Perhaps the most unnerving thing to find while searching through your boyfriend’s trash is little bits of paper with his handwriting on it.  Something so dreadful for anyone to find that merely throwing it away isn’t enough.  She pulled out the smelly bits of paper, one by one, and put them together, like a puzzle.  She had always been good at puzzles.
It was a journal entry from a year ago--halfway into their relationship.  She would have never read his journal.  She never wanted to know what was actually happening in that twisted head of his.  It was about another girl.  Chelsea.  That girl he was “friends with” the first few months of their relationship, the summer before she had moved to be with him and go to college in the city.  The months she was just a teenage virgin living 400 miles away, eating up his claims of love and affection and commitment.

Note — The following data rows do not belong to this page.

Lemma str_le_trans a b c : str_le a b -> str_le b c -> str_le a c.
Proof.
  revert b c. induction a as [|x a IH]; intros [|y b] [|z c]; try done.
  rewrite !str_le_cons. intros [?|[-> ?]] [?|[-> ?]]; [left; lia|by left..|].
  right. split; [done|]. by eapply IH.
Qed.

Lemma str_le_total a b : str_le a b \/ str_le b a.
Proof. apply String.leb_total. Qed.

Lemma str_le_antisym a b : str_le a b -> str_le b a -> a = b.
Proof. apply String.leb_antisym. Qed.

#[export] Instance str_le_trans_inst : Transitive str_le.
Proof. intros a b c. apply str_le_trans. Qed.
#[export] Instance str_le_total_inst : Total str_le.
Proof. intros a b. apply str_le_total. Qed.
#[export] Instance str_le_antisym_inst : AntiSymm eq str_le.
Proof. intros a b. apply str_le_antisym. Qed.

(** The sorted list of strings does not depend on the order they come in. *)
Lemma sort_strings_perm l l' : l ≡ₚ l' -> merge_sort str_le l = merge_sort str_le l'.
Proof.
  intros Hp. apply (StronglySorted_unique str_le); [apply (StronglySorted_merge_sort str_le)..|].
  by rewrite !merge_sort_Permutation.
Qed.

(** Every index is probed, so a miss means every address was bad. *)
Lemma probe_none now bad ips p :
  probe now bad ips p = None ->
  forall i, (i < length ips)%nat ->
  exists k, (k < length ips)%nat /\ IsBad (now k) bad (default "" (ips !! i)) = true.
Proof.
  intros H i Hi. apply find_none_forall in H. rewrite Forall_forall in H.
  set (l := length ips) in *.
  exists ((i + l - p mod l) mod l)%nat.
  assert (Hk : ((i + l - p mod l) mod l < l)%nat) by (apply Nat.mod_upper_bound; lia).
  split; [done|].
  specialize (H ((i + l - p mod l) mod l)%nat).
  assert (Hidx : ((p + (i + l - p mod l) mod l) mod l)%nat = i).
  { rewrite Nat.Div0.add_mod_idemp_r.
    rewrite <- Nat.Div0.add_mod_idemp_l.
    assert (p mod l < l)%nat by (apply Nat.mod_upper_bound; lia).
    replace (p mod l + (i + l - p mod l))%nat with (i + 1 * l)%nat by lia.
    rewrite Nat.Div0.mod_add. apply Nat.mod_small. lia. }
  rewrite Hidx in H. apply negb_false_iff, H.
  apply list_elem_of_In, in_seq. lia.
Qed.

(** With a quiet table the balancer returns the slot the counter selects. *)
Lemma Get_rotates now bad lb :
  (2 <= length (IPs lb))%nat -> (Z.of_nat (length (IPs lb)) < 2 ^ 32)%Z ->
  (0 <= current lb)%Z -> (current lb + 1 < 2 ^ 32)%Z ->
  (forall t ip, ip ∈ IPs lb -> IsBad t bad ip = false) ->
  Get now bad lb =
    (default "" (IPs lb !! ((Z.to_nat (current lb) + 1) mod length (IPs lb))%nat),
     mkRRLB (IPs lb) (current lb + 1)).
Proof.
  intros Hlen H32 Hc0 Hc1 Hgood. unfold Get.
  destruct (Nat.eqb_spec (length (IPs lb)) 0); [lia|].
  destruct (Nat.eqb_spec (length (IPs lb)) 1); [lia|].
  rewrite !u32_small by lia.
  set (l := length (IPs lb)) in *.
  assert (Hp : Z.to_nat ((current lb + 1) mod Z.of_nat l)
               = ((Z.to_nat (current lb) + 1) mod l)%nat).
  { rewrite Z2Nat.inj_mod, Z2Nat.inj_add, Nat2Z.id by lia. done. }
  rewrite Hp. set (p := ((Z.to_nat (current lb) + 1) mod l)%nat).
  assert (Hprobe : probe now bad (IPs lb) p = Some 0%nat).
  { unfold probe. fold l. destruct l as [|l'] eqn:El; [lia|]. simpl.
    destruct (mod_lookup (IPs lb) (p + 0)) as [x Hx]; [lia|].
    fold l in Hx. rewrite El in Hx. cbn [Nat.modulo] in Hx |- *. rewrite Hx. simpl.
    rewrite Hgood by (by eapply list_elem_of_lookup_2). done. }
  rewrite Hprobe, Nat.add_0_r. subst p. by rewrite Nat.Div0.mod_mod.
Qed.
(* ===== verification/PurgeEdge.v ===== *)
(** * Cache invalidation at the edge, and its distribution protocol

    Models [src/edge/purge.go] (the journal cursor over the invalidation table,
    its application of journal records and its persistence) and
    [src/edge/purgerefresh.go] (one poll).  The invalidation table itself is a
    package outside the repository ([pkg/cache/purge]): it is the parameter
    [PurgeTableOps], and what the edge relies on is the class [PurgeTableLaws].
    The last part composes the edge with the control plane's journal
    ([PurgeJournal]) into a step relation and shows that no acknowledged purge
    is ever lost. *)

From S2P Require Import Prelude GoString PurgeJournal.

(** ** The interface of the invalidation table *)

(** The operations the edge calls; the first argument of a purge is the instant
    at which the table stamps it. *)
Class PurgeTableOps (T S : Type) := {
  pt_empty : T;
  pt_FlushAll : Z -> T -> T;
  pt_PurgeHost : Z -> string -> T -> T;
  pt_PurgeURL : Z -> string -> string -> T -> T;
  pt_PurgePrefix : Z -> string -> string -> T -> T;
  pt_PurgeTag : Z -> string -> T -> T;
  pt_Snapshot : T -> S;
  pt_Restore : S -> T -> T;
}.
(* ===== verification/Certs.v ===== *)
(** * Certificates: SNI tables, edge authorisation and on-demand fetching

    Models [src/cert/table.go] (the SNI table of the controller and the edge),
    [src/edgecp/certstore.go] (the control plane's index of the same material),
    [src/edgecp/authz.go] (the per-edge token registry) and the on-demand guards
    of [src/edge/certstore.go].  A certificate is its parsed leaf; what
    [crypto/x509] and [crypto/tls] compute from its bytes (the parsed leaf, the
    handshake's [SupportsCertificate]) is data of the records. *)

From S2P Require Import Prelude GoString.

Set Default Proof Using "Type".

(** ** Names *)

(** [cert.Table.Get] lower-cases, then trims one trailing dot. *)
Definition tableName (serverName : string) : string :=
  trim_suffix_char c_dot (to_lower serverName).

(** The other users trim first ([normalizeSNI], [CertStore.Get], [Allowed]). *)
Definition normalizeSNI (sni : string) : string :=
  to_lower (trim_suffix_char c_dot sni).

(** The leftmost label replaced by a star, when there is a dot. *)
Definition wildcardName (name : string) : option string :=
  (fun i => "*" +:+ str_drop i name) <$> index_byte c_dot name.

(** A pattern covers a name: equal, or the name's single-label wildcard. *)
Definition coversName (pat name : string) : bool :=
  String.eqb pat name ||
  match wildcardName name with Some w => String.eqb pat w | None => false end.

Lemma tableName_normalizeSNI s : tableName s = normalizeSNI s.
Proof. unfold tableName, normalizeSNI. by rewrite to_lower_trim_suffix_dot. Qed.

Why did it have to be Chelsea?  That red-headed beauty who was one of the big girl crushes she had ten years before during Christian drama summer camp.  Her pretty voice.  Her big, red-haired family.  Her domestic goddessness.  Her love of Jesus.  Her perpetual sweetness.
She was the opposite of Chelsea.  Dark-haired, opinionated, independent, and a budding intellectual.  She thought that was what he wanted, but the journal entry, as well as many discovered clues following the ripped up paper incident, told her otherwise.  She thought of the awkward comment his mother made while they made Thanksgiving pies together (she kept fucking up the crust).  “Kevin just needs a cheerleader.”  Don’t we all? she thought.  It had always been about Kevin.  Kevin’s addictions, Kevin’s screenplays, Kevin’s first novel (it was good, but it wasn’t that good).  Kevin’s feelings, Kevin’s diarrhea (and constipation, interchangeably), Kevin’s Catholic guilt.  Kevin’s anxiety attacks.  And she cheered him on the entire time.  She was eight years younger and eager to please.  She was no little girl.
She quickly give him the virginity she had been saving all her life for her husband.  She wasn’t 18 yet, and he was 26.  She drank a bottle of wine first and said, “let’s get this over with.”  She curled into the fetal position and cried afterward.
But while she was becoming a woman too fast, he was pining over Chelsea, 23 year old divorceé who had married her Christian private school sweetheart who turned out to be a wifebeater.  
She found an email he wrote to a friend when he was pining for Chelsea.  “She’s so cool!  She even likes Jonathan Safran-Foer.”
Who doesn’t!?, she raged.  His books are shit.  His books are movies.  I read Capote and Morrison and Kafka and Tolstoy!  
The rants of the pretentious twenty year old he had helped to build.
The betrayal and pain of the first lost love wore off, but the thing that will always bother her the most?  The way that journal entry was written.  Flowery, affected, and full of the hyperbolic angst and pain that peppered his dull life.  Not genuine.  Who writes for an audience in their 99 cent spiral bound notebook of a journal?  She did not know.  But that fruity little entry was enough to make her leave before he could come home from his bullshit movie business lunch at some place with a one-word name and a terrace, where he would order the burgeriest, baconiest thing to add to his 28 year old pot belly.  Its melodramatic words were enough to hang up on the “baby no no no listen please please listen just wait” and drive all the way to her sister’s house in San Francisco from their too expensive Downtown LA loft.  She didn’t bring the dog.  She’d pick her up later (sole custody was the consolation prize she demanded).  
As she drove away, she felt a rush of freedom to have friends and date boys and fuck and drink and not have to tend to her old, jealous, lying, sad boyfriend.  She felt the unbearable lightness of being.  Yes, Milan Kundera.  Bite me, Safran-Foer.